= Cobla esparsa =

Single-stanza poem in troubadour poetry

A cobla esparsa (/pro/ literally meaning "scattered stanza") in Old Occitan is the name used for a single-stanza poem in troubadour poetry. They constitute about 15% of the troubadour output, and they are the dominant form among late (after 1220) authors like Bertran Carbonel and Guillem de l'Olivier. The term cobla triada is used by modern scholars to indicate a cobla taken from a longer poem and let stand on its own, but its original medieval meaning was a cobla esparsa taken from a larger collection of such poems, since coblas esparsas were usually presented in large groupings.
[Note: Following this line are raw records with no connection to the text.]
(** X10: a run of the effect turns the text to [NotFound] exactly when
    the code is no key of the table and no property name of
    [Object.prototype]; it then arms no timer and leaves the table as it
    is. *)
Theorem X10_not_found_iff now code (urlMap : registry) view :
  (urlMap !! code = None -> inherited_name code = false ->
   Redirector_effect now code urlMap view
   = ({| message := NotFound; pending := pending view |}, urlMap))
  /\ (message view <> NotFound ->
      message (Redirector_effect now code urlMap view).1 = NotFound
      <-> urlMap !! code = None /\ inherited_name code = false).
Proof.
  assert (Hnf : urlMap !! code = None -> inherited_name code = false ->
                Redirector_effect now code urlMap view
                = ({| message := NotFound; pending := pending view |},
                   urlMap)).
  { intros Hn Hi. unfold Redirector_effect, get. now rewrite Hn, Hi. }
  split; [exact Hnf |]. intros Hview. split.
  - unfold Redirector_effect, get.
    destruct (urlMap !! code) as [record |].
    + cbn. destruct (expiry record <? now); cbn; [discriminate |].
      intros F. now elim Hview.
    + destruct (inherited_name code); cbn; [| auto].
      intros F. now elim Hview.
  - intros [Hn Hi]. now rewrite Hnf.
Qed.

(** X11: a visit of a code that is no key of the table but is a property
    name of [Object.prototype] (["constructor"], ["toString"], ...) is not
    reported as unknown: the effect finds the inherited value, whose
    [expiry] is [undefined], and arms a redirect whose target is
    [undefined]. *)
Theorem X11_prototype_name_is_not_unknown now code (urlMap : registry) view :
  urlMap !! code = None -> inherited_name code = true ->
  Redirector_effect now code urlMap view
  = ({| message := message view;
        pending := (pending view ++
                    [ {| armed_for := code; due := now + 1000;
                         href := None |} ])%list |},
     urlMap).
Proof.
  intros Hn Hi. unfold Redirector_effect, get. now rewrite Hn, Hi.
Qed.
Sometimes, two authors would write a cobla esparsa each, in a cobla exchange; this corresponds, in a shorter form, to the earlier tenso or partimen. Whether such exchanges should be regarded as a "genre" unto themselves, as a type of short tenso, or as coblas esparsas, one of which happens to be written in response to the other, is debated. The Cançoneret de Ripoll distinguishes between the cobles d'acuyndamens, which bonds of vassalage, love, or fidelity, and cobles de qüestions, which posed dilemmas. The acuyndamentum was a special bond of vassallage-fidelity in medieval Catalonia.